# EXERCISE GOAL:
Please transcribe, word for word, the line containing "unfold verify_signature, check_verification." and every line after it through the end of the records below, and nothing else.

-- DATASET RECORDS follows --

Inductive key_type := RSAPublicKey | EllipticCurvePublicKey | OtherKey.

(** What [public_key.verify] does. *)
Inductive verification := Verified | InvalidSignature | VerificationError.

(** The [cryptography] package. *)
Class Cryptography (pubkey : Type) := {
  type_of_key : pubkey -> key_type;
  rsa_verify : pubkey -> bytes -> bytes -> verification;
  encode_dss_signature : Z -> Z -> bytes;
  ecdsa_verify : pubkey -> bytes -> bytes -> verification
}.

(** [int.from_bytes(b, "big")]. *)
Definition from_bytes_big (b : bytes) : Z := foldl (fun acc x => acc * 256 + byte_Z x)%Z 0%Z b.

Record VerifiedJws := {
  vj_header : list (string * json);
  vj_claims : list (string * json);
  vj_key_id : string
}.

(** [str(d.get(k, ""))]. *)
Definition get_str (d : list (string * json)) (k : string) : string := from_option py_str "" (dict_get d k).

Section jws.
Context {pubkey : Type} `{Cryptography pubkey}.
(** Whether the package is installed. *)
Variable installed : bool.

Definition check_verification (v : verification) : res unit :=
  match v with Verified => Ok tt | InvalidSignature | VerificationError => Raise IdentityError end.

Definition verify_signature (a : algorithm) (public_key : pubkey) (signature message : bytes) : res unit :=
  if negb installed then Raise IdentityError
  else
    match a with
    | RS256 =>
        match type_of_key public_key with
        | RSAPublicKey => check_verification (rsa_verify public_key signature message)
        | _ => Raise IdentityError
        end
    | ES256 =>
        match type_of_key public_key with
        | EllipticCurvePublicKey =>
            if negb (length signature =? 64)%nat then Raise IdentityError
            else
              let r := from_bytes_big (take 32 signature) in
              let s := from_bytes_big (drop 32 signature) in
              check_verification (ecdsa_verify public_key (encode_dss_signature r s) message)
        | _ => Raise IdentityError
        end
    end.

Definition dot : ascii := ".".

Definition signing_input (header_b64 payload_b64 : string) : string := header_b64 +:+ "." +:+ payload_b64.

Definition verify_compact_jws (token : string) (public_key : pubkey) : res VerifiedJws :=
  match split_on dot token with
  | [header_b64; payload_b64; signature_b64] =>
      raw_header ← b64url_decode header_b64;
      header ← decode_json_segment raw_header;
      match permitted_algorithm (dict_get header "alg") with
      | None => Raise IdentityError
      | Some a =>
          signature ← b64url_decode signature_b64;
          if negb (is_ascii (signing_input header_b64 payload_b64)) then Raise (PyException "UnicodeEncodeError")
          else
            _ ← verify_signature a public_key signature (utf8 (signing_input header_b64 payload_b64));
            raw_claims ← b64url_decode payload_b64;
            claims ← decode_json_segment raw_claims;
            Ok {| vj_header := header; vj_claims := claims; vj_key_id := get_str header "kid" |}
      end
  | _ => Raise IdentityError
  end.
End jws.

(** ** [StaticJwksProvider] *)

(** What a verifier asks of a key provider. *)
Class JwksProvider (provider pubkey : Type) := get_key : provider -> string -> res pubkey.

Record StaticJwksProvider (pubkey : Type) := { sp_keys : gmap string pubkey }.
Arguments sp_keys {pubkey}.

#[export] Instance static_get_key {pubkey} : JwksProvider (StaticJwksProvider pubkey) pubkey := fun p key_id =>
  match sp_keys p !! key_id with
  | Some key => Ok key
  | None => Raise IdentityError
  end.

(** ** The decoder inverts the encoding of JWS *)

Definition b64_char (n : Z) : ascii :=
  if (n <? 26)%Z then ascii_of_N (Z.to_N (65 + n))
  else if (n <? 52)%Z then ascii_of_N (Z.to_N (71 + n))
  else if (n <? 62)%Z then ascii_of_N (Z.to_N (n - 4))
  else if (n =? 62)%Z then "-" else "_".

(** RFC 7515: base64url without padding. *)
Fixpoint b64url_encode (l : bytes) : string :=
  match l with
  | [] => ""
  | [a] => let a := byte_Z a in
      String (b64_char (a / 4)) (String (b64_char (a mod 4 * 16)) "")
  | [a; b] => let a := byte_Z a in let b := byte_Z b in
      String (b64_char (a / 4)) (String (b64_char (a mod 4 * 16 + b / 16)) (String (b64_char (b mod 16 * 4)) ""))
  | a :: b :: c :: t => let a := byte_Z a in let b := byte_Z b in let c := byte_Z c in
      String (b64_char (a / 4)) (String (b64_char (a mod 4 * 16 + b / 16))
        (String (b64_char (b mod 16 * 4 + c / 64)) (String (b64_char (c mod 64)) (b64url_encode t))))
  end.

Lemma b64_char_facts n :
  (0 <= n < 64)%Z -> Ascii.eqb (b64_char n) "=" = false /\ b64_value (b64_char n) = Some n /\ (code (b64_char n) <? 128)%N = true.
Proof.
  intros Hn.
  assert (forallb (fun n => negb (Ascii.eqb (b64_char n) "=") && bool_decide (b64_value (b64_char n) = Some n) &&
    (code (b64_char n) <? 128)%N) (map Z.of_nat (seq 0 64)) = true) as Hall by (vm_compute; reflexivity).
  rewrite forallb_forall in Hall. specialize (Hall n). rewrite !andb_true_iff, negb_true_iff, bool_decide_eq_true in Hall.
  assert (In n (map Z.of_nat (seq 0 64))) as Hin by (apply in_map_iff; exists (Z.to_nat n); rewrite in_seq; lia).
  by destruct (Hall Hin) as [[? ?] ?].
Qed.

Lemma byte_Z_range b : (0 <= byte_Z b < 256)%Z.
Proof. destruct b; vm_compute; split; congruence. Qed.

Lemma Z_byte_byte b : Z_byte (byte_Z b) = b.
Proof. by destruct b. Qed.

(** One character of the alphabet. *)
Lemma a2b_char quad left p n s :
  (0 <= n < 64)%Z ->
  a2b_base64 quad left p (String (b64_char n) s) =
    if (quad =? 0)%Z then a2b_base64 1 n 0 s
    else if (quad =? 1)%Z then cons (Z_byte (left * 4 + n / 16)) <$> a2b_base64 2 (n mod 16) 0 s
    else if (quad =? 2)%Z then cons (Z_byte (left * 16 + n / 4)) <$> a2b_base64 3 (n mod 4) 0 s
    else cons (Z_byte (left * 64 + n)) <$> a2b_base64 0 0 0 s.
Proof. intros (He & Hv & _)%b64_char_facts. cbn [a2b_base64]. by rewrite He, Hv. Qed.

(** The bytes back from the six-bit pieces. *)
Lemma first_piece a : Z_byte (byte_Z a / 4 * 4 + byte_Z a mod 4) = a.
Proof. rewrite <-(Z_byte_byte a) at 3. f_equal. pose proof (Z.div_mod (byte_Z a) 4). lia. Qed.
Lemma second_piece a : Z_byte (byte_Z a / 16 * 16 + byte_Z a mod 16) = a.
Proof. rewrite <-(Z_byte_byte a) at 3. f_equal. pose proof (Z.div_mod (byte_Z a) 16). lia. Qed.
Lemma third_piece a : Z_byte (byte_Z a / 64 * 64 + byte_Z a mod 64) = a.
Proof. rewrite <-(Z_byte_byte a) at 3. f_equal. pose proof (Z.div_mod (byte_Z a) 64). lia. Qed.

Lemma split_piece n m k : (0 < k)%Z -> (0 <= m < k)%Z -> ((n * k + m) / k = n /\ (n * k + m) mod k = m)%Z.
Proof.
  intros Hk Hm. split; [rewrite Z.div_add_l, Z.div_small by lia; lia|].
  rewrite Z.add_comm, Z.mod_add, Z.mod_small by lia. done.
Qed.

Ltac six_bits :=
  repeat match goal with b : byte |- _ =>
    match goal with
    | _ : (0 <= byte_Z b < 256)%Z |- _ => fail 1
    | _ => pose proof (byte_Z_range b)
    end
  end; Z.to_euclidean_division_equations; lia.

Lemma a2b_encoded n : forall l, (length l <= n)%nat ->
  a2b_base64 0 0 0 (b64url_encode l +:+ pads (Z.to_nat (- Z.of_nat (String.length (b64url_encode l)) mod 4))) = Some l.
Proof.
  induction n as [|n IH]; intros [|a [|b [|c t]]] Hl; cbn [length] in Hl; try lia; try reflexivity;
    cbn [b64url_encode String.append String.length].
  - change (Z.to_nat _) with 2%nat. rewrite !a2b_char by six_bits. cbn -[Z.div Z.modulo Z_byte].
    rewrite Z.div_mul by done. by rewrite first_piece.
  - change (Z.to_nat _) with 1%nat. rewrite !a2b_char by six_bits. cbn -[Z.div Z.modulo Z_byte].
    destruct (split_piece (byte_Z a mod 4) (byte_Z b / 16) 16) as [-> ->]; [lia|six_bits|].
    rewrite Z.div_mul by done. by rewrite first_piece, second_piece.
  - replace (- Z.of_nat (S (S (S (S (String.length (b64url_encode t)))))) mod 4)%Z
      with (- Z.of_nat (String.length (b64url_encode t)) mod 4)%Z
      by (rewrite !Nat2Z.inj_succ; Z.to_euclidean_division_equations; lia).
    rewrite !a2b_char by six_bits. cbn -[Z.div Z.modulo Z_byte a2b_base64 pads Z.to_nat].
    rewrite IH by lia.
    destruct (split_piece (byte_Z a mod 4) (byte_Z b / 16) 16) as [-> ->]; [lia|six_bits|].
    destruct (split_piece (byte_Z b mod 16) (byte_Z c / 64) 4) as [-> ->]; [lia|six_bits|].
    cbn -[Z.div Z.modulo Z_byte]. by rewrite first_piece, second_piece, third_piece.
Qed.

Lemma pads_ascii k : is_ascii (pads k) = true.
Proof. induction k as [|k IH]; [done|exact IH]. Qed.

Lemma is_ascii_app a b : is_ascii (a +:+ b) = is_ascii a && is_ascii b.
Proof. induction a as [|c a IH]; [done|]. unfold is_ascii in *. cbn [String.append str_forallb]. by rewrite IH, andb_assoc. Qed.

Lemma is_ascii_cons n s : (0 <= n < 64)%Z -> is_ascii s = true -> is_ascii (String (b64_char n) s) = true.
Proof. intros (_ & _ & Hc)%b64_char_facts Hs. unfold is_ascii in *. cbn [str_forallb]. by rewrite Hc. Qed.

Lemma encoded_ascii n : forall l, (length l <= n)%nat -> is_ascii (b64url_encode l) = true.
Proof.
  induction n as [|n IH]; intros [|a [|b [|c t]]] Hl; cbn [length] in Hl; try lia; try reflexivity;
    cbn [b64url_encode]; repeat (apply is_ascii_cons; [six_bits|]); try reflexivity. apply IH. lia.
Qed.

(** Every byte string comes back from its base64url text without
    padding, the encoding of a JWS segment, of any length: [_b64url_decode]
    restores exactly the padding that was left out. *)
Theorem b64url_roundtrip l : b64url_decode (b64url_encode l) = Ok l.
Proof.
  unfold b64url_decode, urlsafe_b64decode, padded.
  by rewrite is_ascii_app, pads_ascii, (encoded_ascii (length l)), (a2b_encoded (length l)).
Qed.

(** ** What a verified JWS is *)

Section verified.
Context {pubkey : Type} `{Cryptography pubkey}.

(** The signature of an algorithm, by a key of its type. *)
Definition genuine (a : algorithm) (key : pubkey) (signature message : bytes) : Prop :=
  match a with
  | RS256 => type_of_key key = RSAPublicKey /\ rsa_verify key signature message = Verified
  | ES256 => type_of_key key = EllipticCurvePublicKey /\ length signature = 64%nat /\
      ecdsa_verify key (encode_dss_signature (from_bytes_big (take 32 signature)) (from_bytes_big (drop 32 signature)))
        message = Verified
  end.

Lemma verify_signature_ok installed a key signature message :
  verify_signature installed a key signature message = Ok tt <-> installed = true /\ genuine a key signature message.
Proof.
  unfold verify_signature, genuine. destruct installed; cbn [negb]; [|naive_solver].
  destruct a, (type_of_key key); try naive_solver.
  - destruct (rsa_verify _ _ _); cbn; naive_solver.
  - destruct (Nat.eqb_spec (length signature) 64); cbn [negb]; [|naive_solver].
    destruct (ecdsa_verify _ _ _); cbn; naive_solver.
Qed.

Lemma verify_signature_raise installed a key signature message e :
  verify_signature installed a key signature message = Raise e -> e = IdentityError.
Proof.
  unfold verify_signature, check_verification. intros Hr. repeat case_match; congruence.
Qed.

-- DATASET RECORDS concluded --

# FINISHED EXERCISE:
  unfold verify_signature, check_verification. intros Hr. repeat case_match; congruence.
Qed.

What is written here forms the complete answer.